Now, while facing such structural changes, a new Trump administration is coming once again. What is drawing attention is, of course, the appointments for key cabinet positions and other roles, which have been reported on quite extensively in Japan. Some very controversial selections have been announced, but compared to the first term, what are the characteristics?

Matsumoto

As a researcher, it's scary to say "I don't know," but I will dare to say I don't know. The reason is, after all, the predictability of Trump's actions is low. Trump himself seems to have a tendency to intentionally create surprises.

Regarding appointments, the Republicans have 53 seats in the Senate this time, so if four people vote against someone, it's a no-go. This number is quite tight. Additionally, what we learned in the first term is that even if someone is a "yes-man" now, you never know when the relationship might sour. I think the "personal shop" nature of Trump's operation will likely continue into the second term.
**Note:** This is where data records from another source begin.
(* ===== verification/CycleQueue.v ===== *)
(** * CycleQueue: cycle_queue.c

    The ring buffer of bytes with [uint32_t] indices.  One cell is kept free.
    The sizes are always right, and a transfer that does not reach the end of
    the buffer is first-in first-out; a transfer that does skips the last cell,
    which its counterpart only undoes when it crosses at the same place. *)
From stdpp Require Import base gmap list numbers.
From iris.proofmode Require Import proofmode.
From S2P Require Import Prelude Memory Blocks.

(** [CycleQueuePri]. *)
Record CycleQueue := { cq_head : Z; cq_tail : Z; cq_size : Z; cq_buf : ptr }.

Definition set_head (head : Z) (q : CycleQueue) : CycleQueue :=
  {| cq_head := head; cq_tail := cq_tail q; cq_size := cq_size q; cq_buf := cq_buf q |}.
Definition set_tail (tail : Z) (q : CycleQueue) : CycleQueue :=
  {| cq_head := cq_head q; cq_tail := tail; cq_size := cq_size q; cq_buf := cq_buf q |}.

(** [thiz] is the object, or [None] for the null pointer; -1 is returned as an
    unsigned number. *)
Definition cycle_queue_get_free_size (thiz : option CycleQueue) : Z :=
  match thiz with
  | None => u32 (-1)
  | Some pri =>
      if bool_decide (cq_head pri = cq_tail pri) then u32 (cq_size pri - 1)
      else if bool_decide (cq_head pri > cq_tail pri)%Z
      then u32 (u32 (cq_size pri - u32 (cq_head pri - cq_tail pri)) - 1)
      else u32 (u32 (cq_tail pri - cq_head pri) - 1)
  end.

Definition cycle_queue_get_data_size (thiz : option CycleQueue) : Z :=
  match thiz with
  | None => u32 (-1)
  | Some pri =>
      if bool_decide (cq_head pri >= cq_tail pri)%Z then u32 (cq_head pri - cq_tail pri)
      else u32 (u32 (cq_size pri - cq_tail pri) + cq_head pri)
  end.

Section cycle_queue_c.
Context `{Allocator block}.
(* ===== verification/BinomialRefs.v ===== *)
(** * BinomialRefs: references to the trees in memory

    [own_graph G] owns the nodes of a graph and their arrays of subtrees.  Taking a
    reference, dropping one (with everything that goes with it) and merging two
    trees are shown to be the steps of BinomialGraph. *)
From stdpp Require Import base gmap list numbers.
From iris.proofmode Require Import proofmode.
From S2P Require Import Prelude Memory Compare BinomialHeap BinomialGraph.

(** ** Ownership *)

Definition tree_of (n : bnode) : BinomialTree :=
  BTree (n_value n) (Z.of_nat (length (n_subs n))) (Z.of_nat (n_rc n)) (n_arr n).

(** An array that starts with the pointers [rs]. *)
Definition own_array (p : ptr) (rs : list ptr) (rest : array ptr) : hProp bcell :=
  match p with
  | Some a => a ↦ Roots ((Some <$> rs) ++ rest)
  | NULL => ⌈ rs = [] ⌉
  end.

Definition own_node (l : loc) (n : bnode) : hProp bcell :=
  l ↦ Tree (tree_of n) ∗ own_array (n_arr n) (Some <$> n_subs n) [].

Definition own_graph (G : graph) : hProp bcell := [∗ map] l ↦ n ∈ G, own_node l n.

Lemma wp_deref_tree l t (Φ : BinomialTree → hProp bcell) :
  l ↦ Tree t -∗ (l ↦ Tree t -∗ Φ t) -∗ wp (deref_tree (Some l)) Φ.
Proof.
  iIntros "Hl HΦ". rewrite /deref_tree. wp_load. iApply wp_ret. by iApply "HΦ".
Qed.

Lemma wp_modify_tree l t f (Φ : unit → hProp bcell) :
  l ↦ Tree t -∗ (l ↦ Tree (f t) -∗ Φ tt) -∗ wp (modify_tree (Some l) f) Φ.
Proof.
  iIntros "Hl HΦ". rewrite /modify_tree. wp_bind. iApply (wp_deref_tree with "Hl"). iIntros "Hl".
  by iApply (wp_assign with "Hl").
Qed.

Lemma wp_read_array p rs rest i x (Φ : ptr → hProp bcell) :
  rs !! i = Some x →
  own_array p rs rest -∗ (own_array p rs rest -∗ Φ x) -∗ wp (read_root (ArrayAt p) (Z.of_nat i)) Φ.
Proof.
  iIntros (Hi) "Ha HΦ". destruct p as [a|]; simpl; last first.
  { iDestruct "Ha" as %->. done. }
  rewrite /deref_roots. wp_load. wp_pures.
  iApply (wp_aget _ _ (Some x)); [lia| |iApply wp_ret; by iApply "HΦ"].
  rewrite Nat2Z.id lookup_app_l ?length_fmap; [by rewrite list_lookup_fmap Hi|by eapply lookup_lt_Some].
Qed.

Lemma wp_free_array p rs rest (Φ : unit → hProp bcell) :
  own_array p rs rest -∗ Φ tt -∗ wp (free p) Φ.
Proof.
  iIntros "Ha HΦ". destruct p as [a|]; simpl; [by iApply (wp_free with "Ha")|].
  iDestruct "Ha" as "_". change (free NULL) with (mret tt : M bcell unit). by iApply wp_ret.
Qed.

Lemma wp_write_array a cells i x (Φ : unit → hProp bcell) :
  i < length cells →
  a ↦ Roots cells -∗ (a ↦ Roots (<[i := Some x]> cells) -∗ Φ tt) -∗
  wp (write_root (Some a) (Z.of_nat i) x) Φ.
Proof.
  iIntros (Hi) "Ha HΦ". rewrite /write_root /deref_roots. wp_load. wp_pures.
  iApply wp_aset; [lia|]. rewrite Nat2Z.id. by iApply (wp_assign with "Ha").
Qed.

Lemma wp_copy_roots p rs dst cells (Φ : unit → hProp bcell) :
  length rs ≤ length cells →
  own_array p rs [] -∗ dst ↦ Roots cells -∗
  (own_array p rs [] -∗ dst ↦ Roots ((Some <$> rs) ++ drop (length rs) cells) -∗ Φ tt) -∗
  wp (copy_roots (Some dst) p (Z.of_nat (length rs))) Φ.
Proof.
  iIntros (Hlen) "Ha Hd HΦ". rewrite /copy_roots. destruct rs as [|x rs].
  { rewrite bool_decide_eq_true_2 //. iApply wp_ret. by iApply ("HΦ" with "Ha"). }
  rewrite bool_decide_eq_false_2 //. destruct p as [a|]; simpl; [|by iDestruct "Ha" as %?].
  rewrite /deref_roots right_id_L. wp_load. wp_pures. wp_load. wp_pures.
  rewrite bool_decide_eq_true_2; [|rewrite /= length_fmap; simpl in Hlen; lia].
  rewrite Nat2Z.id firstn_all2; [|apply le_n_S, Nat.eq_le_incl, length_fmap].
  iApply (wp_assign with "Hd"). iIntros "Hd". by iApply ("HΦ" with "Ha").
Qed.

Section allocation.
Context `{Allocator bcell}.

Lemma wp_malloc_tree (Φ : ptr → hProp bcell) :
  (∀ p, match p with NULL => ⌈ can_fail ⌉ | Some l => ∃ t, l ↦ Tree t end -∗ Φ p) -∗ wp malloc_tree Φ.
Proof.
  iIntros "HΦ". rewrite /malloc_tree. wp_malloc l as "Hl"; [|iApply wp_ret; by iApply "HΦ"].
  wp_load. wp_store. iApply wp_ret. iApply "HΦ". by iExists _.
Qed.

Lemma wp_malloc_roots n (Φ : ptr → hProp bcell) :
  (∀ p, match p with NULL => ⌈ can_fail ⌉ | Some a => a ↦ Roots (replicate (Z.to_nat n) None) end -∗ Φ p) -∗
  wp (malloc_roots n) Φ.
Proof.
  iIntros "HΦ". rewrite /malloc_roots. wp_malloc l as "Hl"; [|iApply wp_ret; by iApply "HΦ"].
  wp_store. iApply wp_ret. by iApply "HΦ".
Qed.
End allocation.

Section graphs.
Context (le : value → value → Prop) `{!PreOrder le}.
Implicit Types (G : graph) (E : list loc) (n : bnode).

Lemma graph_take G l n :
  G !! l = Some n → own_graph G ⊢ own_node l n ∗ own_graph (delete l G).
Proof. intros Hl. by rewrite /own_graph big_sepM_delete. Qed.

Lemma graph_put G l n : G !! l = None → own_node l n -∗ own_graph G -∗ own_graph (<[l := n]> G).
Proof. iIntros (Hl) "Hn HG". rewrite /own_graph big_sepM_insert //. iFrame. Qed.

Lemma wp_graph_deref G l n Φ :
  G !! l = Some n → own_graph G -∗ (own_graph G -∗ Φ (tree_of n)) -∗ wp (deref_tree (Some l)) Φ.
Proof.
  iIntros (Hl) "HG HΦ". iDestruct (big_sepM_lookup_acc with "HG") as "[[Hl Ha] HG]"; [done|].
  iApply (wp_deref_tree with "Hl"). iIntros "Hl". iApply "HΦ". iApply "HG". iFrame.
Qed.

Lemma wp_graph_set_rc G l n rc f Φ :
  G !! l = Some n → f (tree_of n) = tree_of (set_rc rc n) →
  own_graph G -∗ (own_graph (<[l := set_rc rc n]> G) -∗ Φ tt) -∗ wp (modify_tree (Some l) f) Φ.
Proof.
  iIntros (Hl Hf) "HG HΦ". iDestruct (big_sepM_insert_acc with "HG") as "[[Hl Ha] HG]"; [done|].
  iApply (wp_modify_tree with "Hl"). iIntros "Hl". rewrite Hf. iApply "HΦ".
  iApply ("HG" $! (set_rc rc n)). iFrame.
Qed.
The most unknown factor among them is Elon Musk. It is completely unpredictable when things might sour with Musk and how that would affect the administration as a whole. I believe the relationship with Musk is what we must watch most closely.

Okayama

It is clear that the first Trump administration ended up in a state where it couldn't do what it wanted because things went poorly with those who became cabinet members, or people without expertise were appointed to positions. I thought that if they had learned from that, they would appoint people with at least some professional competence. However, looking at the appointments so far, there isn't much of that atmosphere.

And, under the American constitutional system, legislation is absolutely necessary to realize full-scale policies. Therefore, the relationship with Congress becomes an issue, but in a situation where the two major parties are so ideologically and emotionally polarized and extremely evenly matched, what do the next four years look like?

Matsumoto

This is my specialty, but I think if Trump had truly won a landslide victory this time, the Republicans would have won more in the congressional elections. However, they lost seats in the House. I think it might be better to view Trump's election this time essentially as the reelection of an incumbent president. If so, it is consistent with how the seats in Congress increased or decreased.

Also, a big difference between the first and second terms is that, at least under the current Constitution, there is no third term. In the second term, once the midterm elections are over, there is a high possibility of becoming a lame duck for the remaining two years. That means there are only the first two years left.

I don't know what Trump will do regarding legislation. The reason is, first, even if you read Trump's campaign platform "AGENDA 47," you don't know how he plans to realize it. It goes without saying, but Trump has absolutely no interest in procedures, jurisdictions, or legal matters. He is someone who thinks of leadership as an extension of being a one-man company president.

At the very least, he is likely to do tax cuts, but tax cuts must naturally go through legislation. The most likely scenario is to use a method called budget reconciliation, just like how the 2017 tax cut bill was passed, to avoid a Democratic filibuster in the Senate and pass it in the House with the power of a razor-thin majority.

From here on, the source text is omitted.